Fig. 4.

Neural plate bending at distinct ventrodorsal positions after partial rescue of closure by DM or Bleb. (A-E) Zic2^+/+(A) and Zic2^Ku/Ku (B-E) embryos at the 15- to 19-somite stage, either uncultured (A,C; Con) or cultured in the presence of DM, Bleb or both (B,D,E). Transverse sections at rostral PNP level are stained with Phalloidin (red), anti-MHC (green) and DAPI (blue). Note the typical DLHPs in the wild-type neural plate (double arrow in A), and closely similar bending points in the DM-treated mutant neural plate (double arrow in B).

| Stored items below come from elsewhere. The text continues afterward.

Lemma inferir_0_menos_2 : inferir 0 (-2) = 10.
Proof.
  unfold inferir.
  rewrite normalizar_angulo_0, centroide_en_0_menos_2. reflexivity.
Qed.

Lemma inferir_0_2 : inferir 0 2 = 0.
Proof.
  unfold inferir, centroide.
  rewrite (suma_map_cero (agregada (normalizar_angulo 0) 2)).
  - destruct (Req_dec_T 0 0) as [_|Hne]; [reflexivity|contradiction].
  - intros u _. rewrite normalizar_angulo_0.
    apply agregada_ninguna, activacion_en_0_2.
Qed.

Lemma inferir_PI_0 : inferir PI 0 = 10.
Proof.
  unfold inferir.
  rewrite normalizar_angulo_PI, centroide_en_menos_PI_0. reflexivity.
Qed.

Lemma inferir_menos_PI_0 : inferir (- PI) 0 = 10.
Proof.
  unfold inferir.
  rewrite normalizar_angulo_menos_PI, centroide_en_menos_PI_0. reflexivity.
Qed.

(** C8: [calcular_fuerza(0, 0)] is 0: at angle 0 and velocity 0 the rule
    (Z, Z -> Z) fires with strength 1 and no other rule fires, the
    aggregated membership is the Z set of the force, and its centroid
    is 0. *)
Theorem calcular_fuerza_en_0_0 (s : Simulacion) :
  (exists s', calcular_fuerza 0 0 s = (Valor 0, s'))
  /\ (forall r, In r reglas ->
        disparo r (normalizar_angulo 0) 0
        = match r with Rule ZE ZE ZE => 1 | _ => 0 end)
  /\ (forall u, agregada (normalizar_angulo 0) 0 u = fuerza ZE u)
  /\ centroide (agregada (normalizar_angulo 0) 0) universo_fuerza = Some 0.
Proof.
  rewrite normalizar_angulo_0.
  split; [|split; [|split]].
  - destruct (calcular_fuerza_inferir 0 0 s) as [s' H].
    exists s'. rewrite H, inferir_0_0. reflexivity.
  - apply disparo_en_0_0.
  - apply agregada_en_0_0.
  - apply centroide_en_0_0.
Qed.

(** C3 (an input of the degenerate case): at angle 0 and velocity 2 no rule
    fires, and the controller returns 0. *)
Lemma calcular_fuerza_no_falla_en_0_2 :
  (forall u, agregada (normalizar_angulo 0) 2 u = 0)
  /\ exists s', calcular_fuerza 0 2 simulador = (Valor 0, s').
Proof.
  split.
  - apply agregada_en_0_2.
  - apply (calcular_fuerza_no_falla 0 2 simulador), agregada_en_0_2.
Defined.

(** C5 (the antisymmetry as claimed fails): at angle π and velocity 0 the
    controller returns 10 and at the mirrored input, angle -π and velocity
    -0, it returns 10 again (not -10), because both angles are normalised
    to -π, in binary64 as well: the two sides of the claimed equation are
    20 apart.  At angle 0 and velocity -2 against angle -0 and velocity 2,
    where the rules (Z, NG -> PP) and (Z, NP -> PP) fire on one side and
    have no counterpart on the other, the two sides are more than 5/3
    apart. *)
Lemma calcular_fuerza_no_antisimetrica :
  (fst (calcular_fuerza PI 0 simulador) = Valor 10
   /\ fst (calcular_fuerza (- PI) (- 0) simulador) = Valor 10
   /\ Rabs (10 - - 10) = 20)
  /\ (B64.normalizar_angulo B64.np_pi = B64.menos_pi
      /\ B64.normalizar_angulo B64.menos_pi = B64.menos_pi)
  /\ (exists f1 f2 : R,
        fst (calcular_fuerza 0 (-2) simulador) = Valor f1
        /\ fst (calcular_fuerza (- 0) (- -2) simulador) = Valor f2
        /\ 5 / 3 < Rabs (f1 - - f2)).
Proof.
  replace (- -2) with 2 by lra. rewrite Ropp_0.
  rewrite !calcular_fuerza_fst.
  rewrite inferir_PI_0, inferir_menos_PI_0, inferir_0_menos_2, inferir_0_2.
  destruct B64_normalizar_angulo_extremos as (_ & H2 & H3 & _).
  split; [repeat split; rewrite Rabs_right; lra|].
  split; [split; assumption|].
  exists 10, 0. repeat split. rewrite Rabs_right; lra.
Qed.

(** ** I. Antisymmetry up to the sampling of the force universe *)

Section Espejo.

Variables a v : R.
Hypothesis Hinactivas : sin_espejo_inactivas a v.

Lemma activacion_espejo (l : Etiqueta) :
  activacion l (- a) (- v) = activacion (espejo l) a v.
Proof.
  destruct (Hinactivas (Rule ZE NG PP)) as [H1 H2]; [left; reflexivity|].
  destruct (Hinactivas (Rule ZE NP PP)) as [H3 H4];
    [right; left; reflexivity|].
  rewrite !activacion_reglas.
  pose proof (angulo_rango NG a). pose proof (angulo_rango NP a).
  pose proof (angulo_rango ZE a). pose proof (angulo_rango PP a).
  pose proof (angulo_rango PG a).
  pose proof (velocidad_angular_rango NG v).
  pose proof (velocidad_angular_rango NP v).
  pose proof (velocidad_angular_rango ZE v).
  pose proof (velocidad_angular_rango PP v).
  pose proof (velocidad_angular_rango PG v).
  destruct l; cbn [espejo]; rewrite ?H1, ?H2, ?H3, ?H4, ?disparo_espejo;
    unfold disparo; cbn [antecedente_angulo antecedente_velocidad espejo];
    casos_minmax.
Qed.

(** The aggregated membership at the mirrored input is the mirror image of
    the aggregated membership. *)
Lemma agregada_espejo (u : R) :
  agregada (- a) (- v) u = agregada a v (- u).
Proof.
  rewrite !agregada_etiquetas, !activacion_espejo, !fuerza_espejo.
  cbn [espejo].
  generalize (Rmin (activacion NG a v) (fuerza PG u)).
  generalize (Rmin (activacion NP a v) (fuerza PP u)).
  generalize (Rmin (activacion ZE a v) (fuerza ZE u)).
  generalize (Rmin (activacion PP a v) (fuerza NP u)).
  generalize (Rmin (activacion PG a v) (fuerza NG u)).
  intros t1 t2 t3 t4 t5. casos_minmax.
Qed.

End Espejo.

An untreated mutant (C) shows a complete lack of DLHPs and an apicobasally thickened neural plate. Zic2^Ku/Ku embryos treated with Bleb or Bleb+DM show more distally located bending, just below the dorsal neural plate tips (double arrows in D,E). (F) Measurement of bending position, as % of ventral–dorsal (V-D) distance along the apical neural plate border. Wild-type and DM-treated mutant embryos exhibit bends clustering ∼60% of the V-D distance whereas Bleb (+/− DM) induces bends clustering ∼80% of the V-D distance (*P=0.002; one-way ANOVA with post-hoc Holm-Sidak tests). Three embryos (two neural folds per embryo) measured in each group. Scale bar: 30 µm.